Data records:
★ ★ ★

(** ** Clients built by [New] *)

Lemma defaultClient_retriable_keys (code : Z) :
  retriable_code code -> is_Some (backoffStrategy defaultClient !! code).
Proof.
  intros [-> | [-> | [-> | ->]]]; eexists; reflexivity.
Qed.

Lemma package_option_keeps_keys (o : Option) (c : Client) (code : Z) :
  package_option o ->
  is_Some (backoffStrategy c !! code) ->
  is_Some (backoffStrategy (o c) !! code).
Proof.
  intros Ho Hc. destruct Ho; simpl; try exact Hc.
  apply lookup_insert_is_Some'. right. exact Hc.
Qed.

Lemma foldl_options_keep_keys (opts : list Option) :
  Forall package_option opts ->
  forall (c : Client) (code : Z),
    is_Some (backoffStrategy c !! code) ->
    is_Some (backoffStrategy (foldl (fun c opt => opt c) c opts) !! code).
Proof.
  induction 1 as [| o opts Ho _ IH]; intros c code Hc; simpl.
  - exact Hc.
  - apply IH. apply package_option_keeps_keys; assumption.
Qed.

(** Options can change the strategy of a status code but never remove
    one: whatever options of the package [New] is given, the client's
    map has an entry for 429, 502, 503 and 504, the codes [shouldRetry]
    names. *)
Theorem New_keeps_retriable_keys (opts : list Option) (code : Z) :
  Forall package_option opts ->
  retriable_code code ->
  is_Some (backoffStrategy (New opts) !! code).
Proof.
  intros Hopts Hcode. unfold New.
  apply foldl_options_keep_keys; [exact Hopts |].
  apply defaultClient_retriable_keys. exact Hcode.
Qed.

(** For a client built by [New] from options of the package, a response
    whose status code is absent from the backoff map is never retried:
    it is the last thing the run did, and it is returned, wrapped, with
    a nil error. *)
Theorem New_unmapped_code_never_retried
        {W B : Type} `{ReadCloser B} `{World W B}
        (opts : list Option) (w : W) resp err w' pre i r post :
  Forall package_option opts ->
  Do (New opts) w = (resp, err, w', pre ++ EvRequest i (inl r) :: post) ->
  backoffStrategy (New opts) !! StatusCode r = None ->
  post = [] /\
  resp = Some (mkResponse (StatusCode r)
                 (Limited (mkLimited (maxResponseSize (New opts))
                                     (Body r)))) /\
  err = None.
Proof.
  intros Hopts Hrun Hnone.
  apply (Do_loop_unmapped_accepted (New opts) w resp err w' pre i r post);
    try assumption.
  intros code Hcode. unfold New.
  apply foldl_options_keep_keys; [exact Hopts |].
  apply defaultClient_retriable_keys. exact Hcode.
Qed.

(** [New] applies its options in order, so the last
    [WithBackoffStrategy] for a status code decides that code's
    strategy, whatever came before; the entries of the other codes and
    the other settings are as without it. *)
Theorem New_WithBackoffStrategy_last (opts : list Option)
        (code : Z) (s : Z) :
  backoffStrategy (New (opts ++ [WithBackoffStrategy code s])) !! code
  = Some s /\
  (forall other : Z,
      other <> code ->
      backoffStrategy (New (opts ++ [WithBackoffStrategy code s])) !! other
      = backoffStrategy (New opts) !! other) /\
  retryMax (New (opts ++ [WithBackoffStrategy code s]))
  = retryMax (New opts) /\
  retryWaitMin (New (opts ++ [WithBackoffStrategy code s]))
  = retryWaitMin (New opts) /\
  retryWaitMax (New (opts ++ [WithBackoffStrategy code s]))
  = retryWaitMax (New opts) /\
  maxResponseSize (New (opts ++ [WithBackoffStrategy code s]))
  = maxResponseSize (New opts).
Proof.
  unfold New. rewrite foldl_app. simpl.
  split; [apply lookup_insert_eq |].
  split; [| repeat split; reflexivity].
  intros other Hne. apply lookup_insert_ne. congruence.
Qed.

(** * Further properties of the bounded body *)

Lemma memBody_reads_within_buffer : reads_within_buffer (B := memBody).
Proof.
  intros b k. simpl. unfold memBody_Read.
  destruct (mb_data b) as [| x data] eqn:Hdata; simpl; [lia |].
  rewrite length_take. lia.
Qed.

Lemma read_until_error_small (len_p chunk : nat) fault closes :
  (0 < len_p)%nat -> (0 < chunk)%nat ->
  forall (fuel : nat) (data : list byte) (m : Z),
    (length data < fuel)%nat -> Z.of_nat (length data) < m ->
    read_until_error fuel len_p
      (mkLimited m (mkMemBody data chunk fault closes)) =
    (data, Some (default EOF fault),
     mkLimited (m - Z.of_nat (length data))
               (mkMemBody [] chunk fault closes)).
Proof.
  intros Hlen Hchunk.
  induction fuel as [| fuel IH]; intros data m Hfuel Hm; [lia |].
  cbn [read_until_error Read limitedReadCloser_ReadCloser].
  unfold limitedReadCloser_Read. cbn [lrc_N lrc_body].
  destruct (m <=? 0) eqn:Hle; [apply Z.leb_le in Hle; lia |].
  rewrite truncated_buffer by lia.
  cbn [Read memBody_ReadCloser]. unfold memBody_Read. cbn [mb_data mb_chunk mb_fault mb_closes].
  destruct data as [| x xs] eqn:Hdata.
  - simpl. reflexivity.
  - rewrite <- Hdata in *.
    assert (Hlen_data : (0 < length data)%nat) by (rewrite Hdata; simpl; lia).
    set (n := Nat.min (Nat.min len_p (Z.to_nat m))
                      (Nat.min chunk (length data))).
    assert (Hn : (0 < n <= length data)%nat) by (unfold n; lia).
    destruct (Nat.eqb_spec n (length data)) as [Heq | Hne].
    + rewrite Heq, firstn_all, skipn_all.
      destruct fault as [e |]; [reflexivity |].
      rewrite (IH [] (m - Z.of_nat (length data))) by (simpl; lia).
      rewrite app_nil_r. simpl. f_equal. f_equal. lia.
    + rewrite (IH (drop n data) (m - Z.of_nat (length (take n data))))
        by (rewrite ?length_drop, ?length_take; lia).
      rewrite take_drop. f_equal. f_equal.
      rewrite length_drop, length_take. lia.
Qed.

(** A body shorter than the budget passes through whole: draining the
    bounded reader gathers every byte of the stream and ends with the
    stream's own signal, [EOF] or the error the stream ends with. *)
Theorem LimitedReader_passes_small_body (c : Client) (data : list byte)
        (chunk : nat) fault closes (len_p fuel : nat) :
  Z.of_nat (length data) < maxResponseSize c ->
  (0 < len_p)%nat -> (0 < chunk)%nat -> (length data < fuel)%nat ->
  (read_until_error fuel len_p
     (LimitedReader c (mkMemBody data chunk fault closes))).1 =
  (data, Some (default EOF fault)).
Proof.
  intros HN Hlen Hchunk Hfuel. unfold LimitedReader.
  rewrite (read_until_error_small len_p chunk fault closes Hlen Hchunk
             fuel data (maxResponseSize c) Hfuel HN).
  reflexivity.
Qed.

★ ★ ★

Action item: Would you output every entry exactly as it was written?

Solution below:
(** ** Clients built by [New] *)

Lemma defaultClient_retriable_keys (code : Z) :
  retriable_code code -> is_Some (backoffStrategy defaultClient !! code).
Proof.
  intros [-> | [-> | [-> | ->]]]; eexists; reflexivity.
Qed.

Lemma package_option_keeps_keys (o : Option) (c : Client) (code : Z) :
  package_option o ->
  is_Some (backoffStrategy c !! code) ->
  is_Some (backoffStrategy (o c) !! code).
Proof.
  intros Ho Hc. destruct Ho; simpl; try exact Hc.
  apply lookup_insert_is_Some'. right. exact Hc.
Qed.

Lemma foldl_options_keep_keys (opts : list Option) :
  Forall package_option opts ->
  forall (c : Client) (code : Z),
    is_Some (backoffStrategy c !! code) ->
    is_Some (backoffStrategy (foldl (fun c opt => opt c) c opts) !! code).
Proof.
  induction 1 as [| o opts Ho _ IH]; intros c code Hc; simpl.
  - exact Hc.
  - apply IH. apply package_option_keeps_keys; assumption.
Qed.

(** Options can change the strategy of a status code but never remove
    one: whatever options of the package [New] is given, the client's
    map has an entry for 429, 502, 503 and 504, the codes [shouldRetry]
    names. *)
Theorem New_keeps_retriable_keys (opts : list Option) (code : Z) :
  Forall package_option opts ->
  retriable_code code ->
  is_Some (backoffStrategy (New opts) !! code).
Proof.
  intros Hopts Hcode. unfold New.
  apply foldl_options_keep_keys; [exact Hopts |].
  apply defaultClient_retriable_keys. exact Hcode.
Qed.

(** For a client built by [New] from options of the package, a response
    whose status code is absent from the backoff map is never retried:
    it is the last thing the run did, and it is returned, wrapped, with
    a nil error. *)
Theorem New_unmapped_code_never_retried
        {W B : Type} `{ReadCloser B} `{World W B}
        (opts : list Option) (w : W) resp err w' pre i r post :
  Forall package_option opts ->
  Do (New opts) w = (resp, err, w', pre ++ EvRequest i (inl r) :: post) ->
  backoffStrategy (New opts) !! StatusCode r = None ->
  post = [] /\
  resp = Some (mkResponse (StatusCode r)
                 (Limited (mkLimited (maxResponseSize (New opts))
                                     (Body r)))) /\
  err = None.
Proof.
  intros Hopts Hrun Hnone.
  apply (Do_loop_unmapped_accepted (New opts) w resp err w' pre i r post);
    try assumption.
  intros code Hcode. unfold New.
  apply foldl_options_keep_keys; [exact Hopts |].
  apply defaultClient_retriable_keys. exact Hcode.
Qed.

(** [New] applies its options in order, so the last
    [WithBackoffStrategy] for a status code decides that code's
    strategy, whatever came before; the entries of the other codes and
    the other settings are as without it. *)
Theorem New_WithBackoffStrategy_last (opts : list Option)
        (code : Z) (s : Z) :
  backoffStrategy (New (opts ++ [WithBackoffStrategy code s])) !! code
  = Some s /\
  (forall other : Z,
      other <> code ->
      backoffStrategy (New (opts ++ [WithBackoffStrategy code s])) !! other
      = backoffStrategy (New opts) !! other) /\
  retryMax (New (opts ++ [WithBackoffStrategy code s]))
  = retryMax (New opts) /\
  retryWaitMin (New (opts ++ [WithBackoffStrategy code s]))
  = retryWaitMin (New opts) /\
  retryWaitMax (New (opts ++ [WithBackoffStrategy code s]))
  = retryWaitMax (New opts) /\
  maxResponseSize (New (opts ++ [WithBackoffStrategy code s]))
  = maxResponseSize (New opts).
Proof.
  unfold New. rewrite foldl_app. simpl.
  split; [apply lookup_insert_eq |].
  split; [| repeat split; reflexivity].
  intros other Hne. apply lookup_insert_ne. congruence.
Qed.

(** * Further properties of the bounded body *)

Lemma memBody_reads_within_buffer : reads_within_buffer (B := memBody).
Proof.
  intros b k. simpl. unfold memBody_Read.
  destruct (mb_data b) as [| x data] eqn:Hdata; simpl; [lia |].
  rewrite length_take. lia.
Qed.

Lemma read_until_error_small (len_p chunk : nat) fault closes :
  (0 < len_p)%nat -> (0 < chunk)%nat ->
  forall (fuel : nat) (data : list byte) (m : Z),
    (length data < fuel)%nat -> Z.of_nat (length data) < m ->
    read_until_error fuel len_p
      (mkLimited m (mkMemBody data chunk fault closes)) =
    (data, Some (default EOF fault),
     mkLimited (m - Z.of_nat (length data))
               (mkMemBody [] chunk fault closes)).
Proof.
  intros Hlen Hchunk.
  induction fuel as [| fuel IH]; intros data m Hfuel Hm; [lia |].
  cbn [read_until_error Read limitedReadCloser_ReadCloser].
  unfold limitedReadCloser_Read. cbn [lrc_N lrc_body].
  destruct (m <=? 0) eqn:Hle; [apply Z.leb_le in Hle; lia |].
  rewrite truncated_buffer by lia.
  cbn [Read memBody_ReadCloser]. unfold memBody_Read. cbn [mb_data mb_chunk mb_fault mb_closes].
  destruct data as [| x xs] eqn:Hdata.
  - simpl. reflexivity.
  - rewrite <- Hdata in *.
    assert (Hlen_data : (0 < length data)%nat) by (rewrite Hdata; simpl; lia).
    set (n := Nat.min (Nat.min len_p (Z.to_nat m))
                      (Nat.min chunk (length data))).
    assert (Hn : (0 < n <= length data)%nat) by (unfold n; lia).
    destruct (Nat.eqb_spec n (length data)) as [Heq | Hne].
    + rewrite Heq, firstn_all, skipn_all.
      destruct fault as [e |]; [reflexivity |].
      rewrite (IH [] (m - Z.of_nat (length data))) by (simpl; lia).
      rewrite app_nil_r. simpl. f_equal. f_equal. lia.
    + rewrite (IH (drop n data) (m - Z.of_nat (length (take n data))))
        by (rewrite ?length_drop, ?length_take; lia).
      rewrite take_drop. f_equal. f_equal.
      rewrite length_drop, length_take. lia.
Qed.

(** A body shorter than the budget passes through whole: draining the
    bounded reader gathers every byte of the stream and ends with the
    stream's own signal, [EOF] or the error the stream ends with. *)
Theorem LimitedReader_passes_small_body (c : Client) (data : list byte)
        (chunk : nat) fault closes (len_p fuel : nat) :
  Z.of_nat (length data) < maxResponseSize c ->
  (0 < len_p)%nat -> (0 < chunk)%nat -> (length data < fuel)%nat ->
  (read_until_error fuel len_p
     (LimitedReader c (mkMemBody data chunk fault closes))).1 =
  (data, Some (default EOF fault)).
Proof.
  intros HN Hlen Hchunk Hfuel. unfold LimitedReader.
  rewrite (read_until_error_small len_p chunk fault closes Hlen Hchunk
             fuel data (maxResponseSize c) Hfuel HN).
  reflexivity.
Qed.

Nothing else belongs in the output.